Tortricidrosis inclusa Skalski, 1973

Tortricidrosis inclusa Skalski, 1973 View in CoL

Excavation locality and depository: MNHU Berlin (Holotype: MB L-10=LEP.SUCC.133/AWS)/ Baltic Region (Baltic Amber, Prussian Fm.)/Lutetian, Middle Eocene. The amber collection of C. and H.W. Hoffeins includes a male tortricid moth in Baltic Amber (nr. 1649/3 coll. C. & H.W. Hoffeins (Hamburg) Baltic Region (Baltic Amber, Prussian Fm.)/ Lutetian, Middle Eocene) that WM suspects is conspecific with the holotype of T. inclusa . He simultaneously compared the two specimens under a dissecting scope at MNHU and could find no differences, except in forewing length, which is slightly larger in the specimen from the Hoffeins collection. Based on their morphological similarity and their comparable age, it is possible, that the two fossils are conspecific ( Figs 1 View FIGURE 1 a–f.). In the absence of morphological characters to separate or diagnose the two, we treat them as conspecific.

Published illustrations of holotype: Skalski 1973: 339, figs 1–5 (photographs and drawings).

Condition: The holotype is in a rectangular block (10 × 17 × 4 mm) of amber attached to a microscope slide. It is an adult male moth, forewing length 5.1 mm. The head, thorax and part of the wings are partly covered in a white substance that makes observation of details difficult. The wings are partly folded, and the veins are only partly visible. The fossil moth has retained some of its wing pattern, which is rare in fossils of Lepidoptera .
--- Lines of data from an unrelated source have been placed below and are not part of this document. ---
(** * Netflix catalogue analysis: a shallow embedding of [netflix_analysis.py]

    The script is a linear batch pipeline over one table: load and clean,
    seven aggregations (each handed to the plotting library), four derived
    sentences, one text file.  This development embeds the data-carrying part
    of the script: the cleaning of the columns, the string operations pandas
    delegates to Python ([strip], [split], the search for [\d+]), the counting
    and ordering of the frequency tables, the binary64 arithmetic of the
    percentages and their fixed-point formatting, and the text that is written
    to [insights.txt].

    Conventions.
    - A string is a [string] of bytes, the UTF-8 text of the cell.  The
      character classes of Python ([\d], white space) are taken on ASCII:
      on text with other characters Python also finds decimal digits and
      white space that the model does not.  The statements that depend on
      them are made for cells of ASCII text ([is_ascii], [cell_ascii]).
    - The names of the header are distinct, so that [df[name]] is a column.
    - A missing cell (NaN, NaT) is [None].
    - A pandas Series of counts is an association list, in Series order.
    - Numbers stored in a float64 column are primitive binary64 floats, so
      that [/], [*] and the rounding of [format] are those of the script.
    - What pandas leaves to a library is a class: the date parser behind
      [to_datetime] ([DateParser]), the sort behind [sort_values]
      ([ValueSort]), which fixes the order of the counts and not the order of
      equal counts, and the drawing of the charts ([Plotting]).  The
      statements hold for every instance.
    - An exception is a value [Raise e] of the type [result].
    - [main] is the script without its charts: it computes the tables and the
      sentences and records the names of the files.  [script] is the script
      with its charts, each of which returns or raises; it completes when
      [main] does and every chart is drawn.
    - The release years are integers; their decade is computed in 64-bit
      integers, as on a column without a missing year.
    - The frame is taken after [read_csv] and the renaming of the columns
      (lines 15 and 16). *)

From Stdlib Require Import ZArith List Bool Ascii String Lia Floats
  Permutation Sorted Numbers.DecimalString.
Import ListNotations.

Local Open Scope string_scope.
Local Open Scope list_scope.

(** ** Exceptions *)

Inductive exn : Type :=
| KeyError (column : string)
| ValueError (msg : string)
| IndexError (msg : string)
| OtherError (name msg : string).

Inductive result (A : Type) : Type :=
| Ok (a : A)
| Raise (e : exn).

Arguments Ok {A} a.
Arguments Raise {A} e.

Definition bind {A B : Type} (m : result A) (k : A -> result B) : result B :=
  match m with
  | Ok a => k a
  | Raise e => Raise e
  end.

Notation "x <- m ;; k" := (bind m (fun x => k))
  (at level 61, m at next level, right associativity).

Fixpoint mapM {A B : Type} (f : A -> result B) (l : list A) : result (list B) :=
  match l with
  | [] => Ok []
  | a :: l' => b <- f a ;; bs <- mapM f l' ;; Ok (b :: bs)
  end.

(** ** Characters and strings *)

Definition is_digit (c : ascii) : bool :=
  let n := nat_of_ascii c in (48 <=? n)%nat && (n <=? 57)%nat.

(** White space as [str.strip] sees it, among the ASCII characters:
    TAB, LF, VT, FF, CR, the four separators FS, GS, RS, US, and SPACE. *)
Definition is_space (c : ascii) : bool :=
  let n := nat_of_ascii c in
  ((9 <=? n)%nat && (n <=? 13)%nat) || ((28 <=? n)%nat && (n <=? 32)%nat).

Fixpoint lstrip (s : string) : string :=
  match s with
  | EmptyString => EmptyString
  | String c s' => if is_space c then lstrip s' else s
  end.

Fixpoint rstrip (s : string) : string :=
  match s with
  | EmptyString => EmptyString
  | String c s' =>
      match rstrip s' with
      | EmptyString => if is_space c then EmptyString else String c EmptyString
      | t => String c t
      end
  end.

Definition strip (s : string) : string := rstrip (lstrip s).

(** [s.split(sep)] for a one-character separator: every occurrence cuts, empty
    pieces are kept, and the result is never empty. *)
Fixpoint split (sep : ascii) (s : string) : list string :=
  match s with
  | EmptyString => [EmptyString]
  | String c s' =>
      if Ascii.eqb c sep then EmptyString :: split sep s'
      else match split sep s' with
           | piece :: pieces => String c piece :: pieces
           | [] => [String c EmptyString]
           end
  end.

Definition comma : ascii := ",".

(** [str.lower] on the ASCII letters; the other characters are left as they
    are. *)
Definition lower_char (c : ascii) : ascii :=
  let n := nat_of_ascii c in
  if (65 <=? n)%nat && (n <=? 90)%nat then ascii_of_nat (n + 32) else c.

Fixpoint lower (s : string) : string :=
  match s with
  | EmptyString => EmptyString
  | String c s' => String (lower_char c) (lower s')
  end.

(** [s.replace(old, new)] for two one-character strings. *)
Fixpoint replace (old new : ascii) (s : string) : string :=
  match s with
  | EmptyString => EmptyString
  | String c s' => String (if Ascii.eqb c old then new else c) (replace old new s')
  end.

(** Line 16: [c.strip().lower().replace(" ", "_")], and the header it gives. *)
Definition normalize_column (c : string) : string :=
  replace " " "_" (lower (strip c)).

Definition normalize_columns (header : list string) : list string :=
  map normalize_column header.

Fixpoint all_digits (s : string) : bool :=
  match s with
  | EmptyString => true
  | String c s' => is_digit c && all_digits s'
  end.

Fixpoint no_digit (s : string) : bool :=
  match s with
  | EmptyString => true
  | String c s' => negb (is_digit c) && no_digit s'
  end.

(** The greedy [\d+] at the head of a string: the digits and the rest. *)
Fixpoint take_digits (s : string) : string :=
  match s with
  | EmptyString => EmptyString
  | String c s' => if is_digit c then String c (take_digits s') else EmptyString
  end.

Fixpoint drop_digits (s : string) : string :=
  match s with
  | EmptyString => EmptyString
  | String c s' => if is_digit c then drop_digits s' else s
  end.

(** [re.search(r"(\d+)", s)]: the leftmost match, as long as it can be.
    [None] when nothing matches. *)
Fixpoint search_digits (s : string) : option string :=
  match s with
  | EmptyString => None
  | String c s' => if is_digit c then Some (take_digits s) else search_digits s'
  end.

(** ** Numbers *)

Definition digit_value (c : ascii) : Z := Z.of_nat (nat_of_ascii c - 48).

(** The integer a decimal numeral denotes, read from the left. *)
Fixpoint decimal_from (acc : Z) (s : string) : Z :=
  match s with
  | EmptyString => acc
  | String c s' => decimal_from (10 * acc + digit_value c)%Z s'
  end.

Definition decimal_value (s : string) : Z := decimal_from 0 s.

(** The binary64 number nearest to an integer (ties to even, overflow to
    infinity): what int-to-float conversion and Python's [float] of a decimal
    numeral both return. *)
Definition Z2float (z : Z) : float :=
  SF2Prim (binary_normalize prec emax z 0 false).

(** [float(s)] on the strings this pipeline hands to it.  An unsigned decimal
    numeral is converted; any other string is rejected here, which only
    over-approximates the failures of Python's [float]. *)
Definition float_of_str (s : string) : result float :=
  match s with
  | EmptyString => Raise (ValueError s)
  | _ => if all_digits s then Ok (Z2float (decimal_value s))
         else Raise (ValueError s)
  end.

(** [series.str.extract(r"(\d+)").astype(float)], one cell. *)
Definition extract_number (s : string) : result (option float) :=
  match search_digits s with
  | None => Ok None
  | Some run => x <- float_of_str run ;; Ok (Some x)
  end.

Definition str_of_Z (z : Z) : string := NilZero.string_of_int (Z.to_int z).

Definition digit_char (d : Z) : ascii := ascii_of_nat (48 + Z.to_nat d).

(** The last [k] decimal digits of [n], most significant first. *)
Fixpoint frac_digits (k : nat) (n : Z) : string :=
  match k with
  | O => EmptyString
  | S k' => frac_digits k' (n / 10) ++ String (digit_char (n mod 10)) EmptyString
  end.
The specimen in the C. & H.W. Hoffeins collection is much better preserved than the holotype and reveals several characters that are unobservable in the holotype. It is also a male, and the right wings are perfectly spread, showing a fairly complete forewing pattern ( Fig. 1a View FIGURE 1 ).
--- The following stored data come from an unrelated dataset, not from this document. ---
(* ===== verification/_CoqProject ===== *)
-Q . S2P
Prelude.v
Domain.v
Money.v
Calendar.v
Window.v
Policy.v
Pricing.v
WalletRules.v
Principal.v
Entitlements.v
Tables.v
EntitlementStore.v
BenefitRules.v
BenefitSync.v
EntitlementHistory.v
RequestStore.v
QuotaStore.v
WalletStore.v
LedgerStore.v
Conservation.v
StoreInv.v
LeaseStore.v
StoreSteps.v
StoreProps.v
WindowHistory.v
Rebuild.v
WalletProps.v
Admission.v
Sessions.v
Headers.v
Catalog.v
CatalogStore.v
CatalogService.v
Routing.v
Dispatch.v
Gateway.v
GatewayTraces.v
GatewayProps.v
GatewayStore.v
Sha256.v
Access.v
AccessProps.v
Recovery.v
RecoveryProps.v
Amounts.v
PayTables.v
Activation.v
Payments.v
Orders.v
PayFrames.v
PayInv.v
PaySubs.v
PayProps.v
WalletSync.v
WalletSyncProps.v
Auth.v
AuthProps.v
LoginProps.v
Signed.v
SignedProps.v
WebhookProps.v
SelfService.v
SelfProps.v
SelfClaims.v
(* ===== verification/Prelude.v ===== *)
(** * Verification of the inference metering core of yunhou-users

    The repository is a Go account service whose [internal/inference] module
    sells model inference: a request is ADMITTED against quota windows (or a
    prepaid wallet) with an upper-bound hold, routed to a provider, then
    SETTLED with the metered charge or RELEASED; the payment service around it
    sells the plans and top-ups that pay for it. Money correctness rests on six
    parts, which this library models:

    - [internal/inference/domain]: integer micro-amounts, exact rates, records
      and error codes;
    - [internal/inference/quota]: the five-hour, weekly and monthly windows,
      the admission rule, the reservation bound, the admission service;
    - [internal/inference/accounting]: price versions, usage normalisation,
      quotes, settlement decisions, wallet and overage rules;
    - [internal/inference/postgres]: the SQL transactions that reserve, settle,
      release, correct, freeze, top up, refund, reverse and lease;
    - [internal/service/payment.go] and the files beside it: orders, the
      webhooks and confirmations that settle them, subscriptions and refunds;
    - the database schema of [migrations/], whose constraints those
      transactions rely on.

    ** Files

    - [Prelude]: [int64] with its wrap-around, the result type of fallible Go
      functions with its notation ([let?], [guard], [fail_if]), sums over lists
      and maps, tactics ([i64], [inv_ok], [by_eval], [bool_prop]) and hint
      databases.
    - [Domain], [Money]: [domain/errors.go], [domain/usage.go],
      [domain/money.go].
    - [Calendar], [Window]: the part of Go's [time] package that
      [quota/window.go] uses, and that file.
    - [Policy]: [quota/policy.go] and [withDeficit] of [quota/service.go].
    - [Pricing]: [accounting/pricing.go], [accounting/settlement.go],
      [quota/reservation.go].
    - [WalletRules]: [accounting/wallet.go], [accounting/overage.go].
    - [Tables]: the rows and constraints of the database as one record of finite
      maps and append-only lists; a transaction is a function
      [DB -> res (A * DB)] whose [Err] is the rolled-back transaction.
    - [RequestStore], [QuotaStore], [WalletStore], [LedgerStore],
      [LeaseStore]: one definition per transaction of [request_repo.go],
      [quota_repo.go] and [reservation_repo.go], [wallet_repo.go],
      [ledger_repo.go] and [reconciliation_repo.go], [lease_repo.go].
    - [Conservation], [StoreInv], [StoreSteps]: the invariant of the tables,
      its preservation by every transaction, the step relation [store_step] and
      the reachable stores.
    - [StoreProps], [WindowHistory], [Rebuild], [WalletProps]: what holds of
      every reachable store.
    - [Admission]: the admission scripts of [quota/service.go] over a class of
      store operations with its laws, which the stores implement.
    - [Principal], [Entitlements]: [domain/principal.go], [domain/model.go],
      [access/entitlement.go].
    - [EntitlementStore], [BenefitRules], [BenefitSync],
      [EntitlementHistory]: [entitlement_repo.go], [outbox_repo.go],
      [access/benefit_grant.go], [workers/entitlement_sync.go], and the step
      relation [ent_step] of the transactions that write entitlements.
    - [Headers]: [domain/headers.go] and the header map of an upstream call in
      [providers/adapter.go].
    - [Catalog], [CatalogStore], [CatalogService]: the validators, payload and
      snapshot of [catalog/service.go] and [catalog/revision.go], the tables of
      [postgres/catalog_repo.go], and the edits, publish, rollback, listing and
      snapshot cache over them.
    - [Sessions]: upstream accounts and sticky sessions: the statements of
      [postgres/oauth_repo.go] and [accounts_repo.go],
      [routing/session_binding.go] and the state changes of
      [workers/upstream_health.go], with the step relation [pool_step].
    - [Routing]: [routing/service.go] and [routing/account_pool.go].
    - [Dispatch]: [providers/adapter.go] over an arbitrary adapter: what is
      sent, how failures are classified, which redirects are followed.
    - [Gateway]: [gateway/service.go] and [lifecycle_gate.go], the life of one
      call, as a program over effects (calls to the other components) with
      typed answers. [GatewayTraces] defines its executions and the shape of
      what they do; [GatewayProps] their properties, for any answers;
      [GatewayStore] the transactions behind its effects and executions against
      the tables among other clients ([world]).
    - [Recovery]: [workers/settlement_recovery.go] with the estimate of
      [accounting/settlement.go] and the reads of [reconciliation_repo.go] and
      [usage_repo.go]: a pass among other clients, and the relation
      [recovery_step] of what it may write. [RecoveryProps]: what the attempt
      rows that the gateway leaves prove to it.
    - [Sha256], [Access]: [access/apikey.go], [access/principal.go] and
      [apikey_repo.go] as programs of statements, with the digests and
      encodings of the standard library written out. [AccessProps]: the step
      relation [access_step] of the key and account tables and what keys open.
    - [Amounts]: the float64 amounts of [service/payment.go] and their way in
      and out of DECIMAL(10,2) columns. [PayTables]: the tables and statements
      of [repo/payments_repos.go]. [Activation], [Payments], [Orders]: the
      transactions of [payment.go], [paddle_subscription.go] and
      [price_override.go], one definition per handler; [Err] is a rollback.
    - [PayFrames]: how the rows may evolve over a transaction ([evolves]).
      [PayInv]: the step relation [pay_step], the invariant [money_inv] between
      orders and payments, and that every call of the service is made of steps.
      [PaySubs]: what payments do to subscriptions. [PayProps]: the properties.
    - [WalletSync]: [workers/wallet_sync.go], the consumer of the wallet
      messages. [WalletSyncProps]: its step relation [sync_step] beside the
      other users of its tables, and the two sides of the outbox together
      ([till_step]): the payment service, the worker and the accounting store.
    - [Auth]: [service/auth.go] over the users, identities and sessions of
      [repo/repo.go], as programs of statements. [AuthProps]: its step relation
      [auth_step], the rotation chains, and triples over runs of the programs
      among other requests. [LoginProps]: their properties.
    - [Signed]: [util/oauth_state.go] and [middleware/webhook_sig.go], with HMAC,
      base64 and the header formats. [SignedProps]: the states; [WebhookProps]:
      the signatures.
    - [SelfService]: [service/subscription_selfservice.go], the endpoints of
      [paddle_subscription.go] and [service/subscription.go]. [SelfProps]: their
      lemmas; [SelfClaims]: their properties.

    ** What the theorems show

    - Store: running counters equal the sums of the reservation rows; a request
      is charged at most once; a reservation takes every hold within its limit
      or none; reserve-then-release is the identity on balances; windows stay
      within limits while charges stay within holds; live windows never
      overlap; the ledger alone rebuilds the counters.
    - Wallet: freeze, settlement, release and reversal move the derived balance
      by exactly the stated amount; one business event moves money once.
    - Pure rules: the monthly and weekly period of an instant; the admission
      rule and its deficit; rounding of prices; the reservation bound covers
      every settlement within the bounds; token conservation; price
      resolution; freeze and consume splits; the spend gate.
    - Leases: at most the limit held per scope; a reclaimed owner can neither
      renew, nor release, nor pass the check.
    - Admission: an admission that fails leaves no request, hold or lease; one
      that succeeds holds exactly the priced amount on every window the policy
      has, whatever the commit acknowledges; wallet admissions likewise.
    - Entitlements: which entitlement authorises a model; how stale a cached
      answer can be; a benefit synchronisation reaches a fixed point; a grant
      never changes its subject; when a repeated migration gift is a no-op; the
      period a paid order activates.
    - Catalogue: the paged drain reads every row once; a publish serves exactly
      what its snapshot read; the active revision always loads and history is
      immutable; aliases resolve to one model; lifecycle edges; the published
      listing; what the snapshot cache may serve.
    - Upstream: operator headers cannot replace the gateway's, names with
      capital tails apart; candidates are the failover order of the snapshot
      over schedulable accounts; exhaustion is never concluded from the cache;
      round robin is fair; an attempt's lease is on an account active in the
      same transaction; a conversation is never silently switched, a migration
      is atomic, and an expired binding blocks its conversation until swept.
    - Gateway: a call is admitted only if allowed, under a pinned policy and
      price; sends only under a persisted, checked lease, to the pinned account
      if sticky; never replays a request that may have executed; finalizes an
      admitted request exactly once; and charges at most once in the ledger,
      whatever BEGINs and COMMITs fail. Credentials never follow a redirect to
      another origin.
    - Recovery: a pass releases only on evidence of zero consumption that it
      has read, settles an estimate at exactly the hold together with the job
      that tracks it, and never acts on age alone; and a row of the gateway
      that counts as such evidence is only written when the upstream cannot
      have executed the call, a call its own caller abandoned apart.
    - Access: a created key authenticates as itself for its creator's account,
      only strings with its SHA-256 verify, a revocation is final whatever runs
      beside it, foreign keys look missing, and a key narrows and never widens
      what its account was granted.
    - Payments: a paid order has exactly one payment, which is paid; orders,
      payments and refunds keep their terms and only move forward; an order is
      settled only by one new payment of it that the channel reported or
      confirmed and that passed the amount check, where there is one; an
      answered event is never handled again, and a redelivered payment changes
      no grant while a subscription with an end is live; whatever grants wallet
      credit or entitlements is backed by a payment of its order, once; and the
      expiry a first payment grants is its interval on top of what is left, or
      from now, or the earlier end the channel proposes.
    - Payments to wallets: through redeliveries, retries and lost commits a
      top-up in a wallet is the amount of a paid order of its user, booked once
      per payment, a delivered message has its entry, and a run in which nothing
      fails delivers whatever the wallet can take.
    - Logins: of a rotation chain at most one session is live, the last; a
      refresh continues the chain of the session it presents; a token whose
      session was revoked, or rotated out longer ago than the grace window, is
      never good again, whatever runs beside it; a profile signs in the user it
      is bound to, and the tables stay well formed.
    - Signatures: an issued OAuth state comes back with its callback index, and
      in one process is accepted once before the second it expires in; a Stripe
      or Paddle delivery is accepted exactly on an HMAC of its timestamp and body.
    - Subscriptions: a cancellation calls Paddle once, for a row that is active
      and renews under the lock, and takes no access away; a change of plan
      charges only longer cycles of the same product, or is audited; one active
      row per user and product survives every request; a local cancellation ends
      the row and enqueues its revocation together, or refuses.

    ** Modelling decisions

    - Transactions are atomic steps. Every quota and wallet transaction locks
      the billing account row first; [Settle]'s ledger insert conflicts with
      that lock through its foreign key, so transactions on one account
      serialise in the code too.
    - [int64] values are [Z] with every wrap-around written out ([add64], ...);
      SQL BIGINT arithmetic fails instead of wrapping ([sql_int]). [big.Int] and
      [big.Rat] are unbounded [Z].
    - Instants are UTC nanoseconds since the epoch; [now()], the clock and
      generated UUIDs are arguments. UUID syntax, sub-microsecond rounding of
      TIMESTAMPTZ, audit timestamps no statement reads, and the Protocol and
      Stream columns are left out. A BIGSERIAL is the next list position.
    - Rows of tables that are not modelled are looked up through the [extern]
      parameter of the database record (foreign keys into catalogue tables).
    - JSON job details are finite maps of texts.
    - Bounds: the only fuel is the length of a list or string being scanned
      (whitespace trimming, decimal digits); it is computed from the input.

    ** Not modelled

    Listing queries, HTTP handlers, the provider adapters and their stream
    translators, credential encryption, the API clients of the payment
    providers, plan administration and the process wiring: I/O, third-party
    protocols or rendering around the parts above. In the gateway: logs, alarms,
    deadlines, panics and the byte-level tee reader. In the payment service:
    listings, analytics, metrics and audit contexts. A statement is atomic: what two statements that
    overlap can do to each other (READ COMMITTED) is not modelled.
    The rate limiter estimates in floating point. *)

From Stdlib Require Import ZArith Lia Bool Sorted.
From stdpp Require Import base gmap strings list fin_maps numbers.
Comments: Skalski (1973) presented an illustration of the forewing pattern of the holotype, which includes a basal spot, a median fascia, and a subapical spot, which are found in many species of Tortricidae . He also provided a reconstruction of the venation and descriptions of other visible details.
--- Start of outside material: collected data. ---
(** [Money.Sub]. *)
Definition MoneySub (a b : Money) : res Money :=
  fail_if negb (String.eqb (Currency a) (Currency b)) with ESentinel ErrCurrencyMismatch;
  fail_if Micros a <? Micros b with ESentinel ErrNegativeValue;
  Ok (mkMoney (sub64 (Micros a) (Micros b)) (Currency a)).

(** The invariant [NewMoney] establishes. *)
Definition money_wf (m : Money) : Prop :=
  validCurrency (Currency m) = true /\ 0 <= Micros m <= max_int64.

Lemma NewMoney_Ok micros cur m :
  NewMoney micros cur = Ok m ->
  m = mkMoney micros cur /\ validCurrency cur = true /\ 0 <= micros.
Proof. unfold NewMoney. intros. inv_ok. bool_prop. done. Qed.

Lemma NewMoney_ok micros cur :
  validCurrency cur = true -> 0 <= micros -> NewMoney micros cur = Ok (mkMoney micros cur).
Proof.
  intros Hc Hm. unfold NewMoney. rewrite Hc. simpl.
  by destruct (Z.ltb_spec micros 0); [lia|].
Qed.

(** Well-formed amounts of one currency add exactly or overflow. *)
Lemma MoneyAdd_exact a b :
  money_wf a -> money_wf b -> Currency a = Currency b ->
  MoneyAdd a b = if is_int64 (Micros a + Micros b)
                 then Ok (mkMoney (Micros a + Micros b) (Currency a))
                 else Err (ESentinel ErrOverflow).
Proof.
  intros [_ Ha] [_ Hb] Hc. unfold MoneyAdd, add64, sub64. rewrite Hc, String.eqb_refl. simpl.
  rewrite wrap64_id by i64.
  destruct (is_int64 (Micros a + Micros b)) eqn:E.
  - apply is_int64_true in E. rewrite wrap64_id by done.
    destruct (Z.ltb_spec (max_int64 - Micros a) (Micros b)); [i64|done].
  - apply is_int64_false in E.
    destruct (Z.ltb_spec (max_int64 - Micros a) (Micros b)); [done|i64].
Qed.

Lemma MoneySub_wf a b c :
  money_wf a -> money_wf b -> MoneySub a b = Ok c ->
  money_wf c /\ Micros c = Micros a - Micros b.
Proof.
  intros [Hv Ha] [_ Hb]. unfold MoneySub, sub64. intros. inv_ok. bool_prop.
  unfold money_wf. simpl. rewrite wrap64_id by i64. repeat split; auto; lia.
Qed.

(** ** Rates *)

(** [RoundingMode] is an [int]; a value outside the three constants is
    rejected. *)
Inductive RoundingMode := RoundDown | RoundUp | RoundHalfUp | RoundOther (n : Z).

Record Rate := mkRate { Num : Z; Den : Z }.

Definition rate_wf (r : Rate) : Prop := 0 <= Num r <= max_int64 /\ 0 < Den r <= max_int64.

Definition NewRate (num den : Z) : res Rate :=
  if (den <=? 0) || (num <? 0) then Err (ESentinel ErrInvalidRate) else Ok (mkRate num den).

Definition RatePerMillion (microsPerMtok : Z) : res Rate := NewRate microsPerMtok 1000000.

(** [Rate.MicrosForUnits]: exact product, quotient rounded by [mode],
    range-checked. [big.Int.QuoRem] truncates; both operands are
    non-negative here. *)
Definition MicrosForUnits (r : Rate) (units : Z) (mode : RoundingMode) : res Z :=
  fail_if units <? 0 with ESentinel ErrNegativeValue;
  fail_if (Den r <=? 0) || (Num r <? 0) with ESentinel ErrInvalidRate;
  let num := Num r * units in
  let den := Den r in
  let q := Z.quot num den in
  let rem := Z.rem num den in
  let? q := match mode with
            | RoundDown => Ok q
            | RoundUp => Ok (if 0 <? rem then q + 1 else q)
            | RoundHalfUp => Ok (if den <=? Z.shiftl rem 1 then q + 1 else q)
            | RoundOther _ => Err (ESentinel ErrRoundingMode)
            end in
  if is_int64 q then Ok q else Err (ESentinel ErrOverflow).

Definition ChargeUnits (r : Rate) (units : Z) (mode : RoundingMode) : res Microcredit :=
  let? micros := MicrosForUnits r units mode in Ok micros.

Definition ChargeUnitsMoney (r : Rate) (units : Z) (currency : string) (mode : RoundingMode)
  : res Money :=
  let? micros := MicrosForUnits r units mode in NewMoney micros currency.

(** Reference semantics of the three rounding modes. *)
Definition ceil_div (a b : Z) : Z := - (- a / b).
Definition half_up_div (a b : Z) : Z := (2 * a + b) / (2 * b).

Definition rounded (mode : RoundingMode) (a b : Z) : option Z :=
  match mode with
  | RoundDown => Some (a / b)
  | RoundUp => Some (ceil_div a b)
  | RoundHalfUp => Some (half_up_div a b)
  | RoundOther _ => None
  end.

Lemma ceil_div_succ a b : 0 < b -> ceil_div a b = a / b + (if 0 <? a mod b then 1 else 0).
Proof.
  intros Hb. unfold ceil_div.
  pose proof (Z.mod_pos_bound a b Hb). pose proof (Z.div_mod a b ltac:(lia)).
  destruct (Z.ltb_spec 0 (a mod b)).
  - rewrite Z.div_opp_l_nz by lia. lia.
  - rewrite Z.div_opp_l_z by lia. lia.
Qed.

Lemma half_up_div_succ a b :
  0 < b -> half_up_div a b = a / b + (if b <=? 2 * (a mod b) then 1 else 0).
Proof.
  intros Hb. unfold half_up_div.
  pose proof (Z.mod_pos_bound a b Hb). pose proof (Z.div_mod a b ltac:(lia)).
  symmetry. destruct (Z.leb_spec b (2 * (a mod b))).
  - apply Z.div_unique with (r := 2 * (a mod b) - b); lia.
  - apply Z.div_unique with (r := 2 * (a mod b) + b); lia.
Qed.

Lemma ceil_div_mono a a' b : 0 < b -> a <= a' -> ceil_div a b <= ceil_div a' b.
Proof.
  intros Hb Ha. unfold ceil_div.
  pose proof (Z.div_le_mono (- a') (- a) b Hb ltac:(lia)). lia.
Qed.

Lemma ceil_div_bound a b : 0 < b -> a <= ceil_div a b * b < a + b.
Proof.
  intros Hb. unfold ceil_div.
  pose proof (Z.div_mod (- a) b ltac:(lia)). pose proof (Z.mod_pos_bound (- a) b Hb). lia.
Qed.

Lemma ceil_div_nonneg a b : 0 < b -> 0 <= a -> 0 <= ceil_div a b.
Proof. intros Hb Ha. pose proof (ceil_div_bound a b Hb). nia. Qed.

(** [MicrosForUnits] computes the reference rounding of units*num/den. *)
Lemma MicrosForUnits_exact r units mode :
  rate_wf r -> 0 <= units ->
  MicrosForUnits r units mode =
    match rounded mode (Num r * units) (Den r) with
    | None => Err (ESentinel ErrRoundingMode)
    | Some q => if is_int64 q then Ok q else Err (ESentinel ErrOverflow)
    end.
Proof.
  intros [Hn Hd] Hu. unfold MicrosForUnits.
  destruct (Z.ltb_spec units 0); [lia|].
  destruct (Z.leb_spec (Den r) 0); [lia|]. destruct (Z.ltb_spec (Num r) 0); [lia|]. simpl.
  assert (0 <= Num r * units) by nia.
  rewrite Z.quot_div_nonneg, Z.rem_mod_nonneg by lia.
  destruct mode; simpl; try done.
  - rewrite ceil_div_succ by lia. destruct (0 <? _); [done | by rewrite Z.add_0_r].
  - rewrite half_up_div_succ by lia.
    replace (Z.shiftl ((Num r * units) mod Den r) 1) with (2 * ((Num r * units) mod Den r))
      by (rewrite Z.shiftl_mul_pow2; lia).
    destruct (Den r <=? _); [done | by rewrite Z.add_0_r].
Qed.

Lemma MicrosForUnits_Ok r units mode m :
  MicrosForUnits r units mode = Ok m -> 0 <= units /\ 0 <= m <= max_int64.
Proof.
  unfold MicrosForUnits. intros H. inv_ok. bool_prop.
  assert (0 <= Num r * units) by nia.
  pose proof (Z.quot_pos (Num r * units) (Den r)) as Hq.
  destruct mode; simpl in E1; inv_ok; repeat case_match; inv_ok; i64.
Qed.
Based on the second specimen, the following characters can be added to the description of T. inclusa : antenna with short cilia on the ventral side, dorsal side of all flagellomeres with two rows of short scales; ocelli absent; maxillary palpus 3-segmented; haustellum base devoid of scales, short blunt sensilla in the apical portion; tarsal segments with three apical spines ventrally; male genitalia with extremely long valvae, nearly as long as the entire pregenital abdomen, with a long, slender, apically hooked uncus, and short socii.

Skalski (1973) suggested that T. inclusa was a member of the extant subfamily Olethreutinae based on the presence of infracellular veins [= the chorda and M stem], “the tendency to straighten the median and cubital veins,” and M 2 and M 3 straight, with their bases widely separate in the hind wing. The last character is typical of many tortricids and probably represents the plesiomorphic condition in the family. M stem and stem of R 4+5 also are present in some Tortricinae such as Cerace Walker, 1863 (Ceracini; from Eastern Palaearctic), Anacrusis Zeller, 1877 (Atteriini; South and Central American) and in some species of the Australian Arotrophora group ( Horak 1984).

Importantly, the flagellomeres of the antennae have two conspicuous rows of scales on the dorsal side. This newly discovered character excludes T. inclusa from Olethreutinae, which have a single row of scales on flagellomeres ( Horak & Brown 1991). The form of the labial palpi, the wing venation, the presence of abdominal scale brushes and the extraordinarily long valvae in the male genitalia suggest that Tortricidrosis should be placed in Chlidanotinae rather than in Tortricinae . Among tortricids in general, many Polyorthini are characterized by extremely long valvae. However, the absence of ocelli is somewhat problematic. Most Chlidanotini and Hilarographini have large ocelli, as do most Polyorthini ; ocelli are reduced in a few members of the latter (e.g. Ebodina Diakonoff, 1968 ), but they also are reduced or obsolete in most Schoenotenini (Tortricinae) ( Horak 1998) and in Amorbia Clemens, 1860 ( Phillips-Rodriguez & Powell 2007). The chorda is less troublesome as it is present or absent in Chlidanotini ( Brown 1990; Horak 1998). The somewhat “shaggy” scaling of the head is also troublesome, more similar to that of Tineidae than to Tortricidae .

The monophyly of Chlidanotinae has been challenged, and two recent studies based on molecular data suggest that the subfamily is paraphyletic ( Regier et al. 2012; Fagua et al. 2017). Although the subfamily of this fossil cannot be determined for certain, we conclude that it most likely is a tortricid.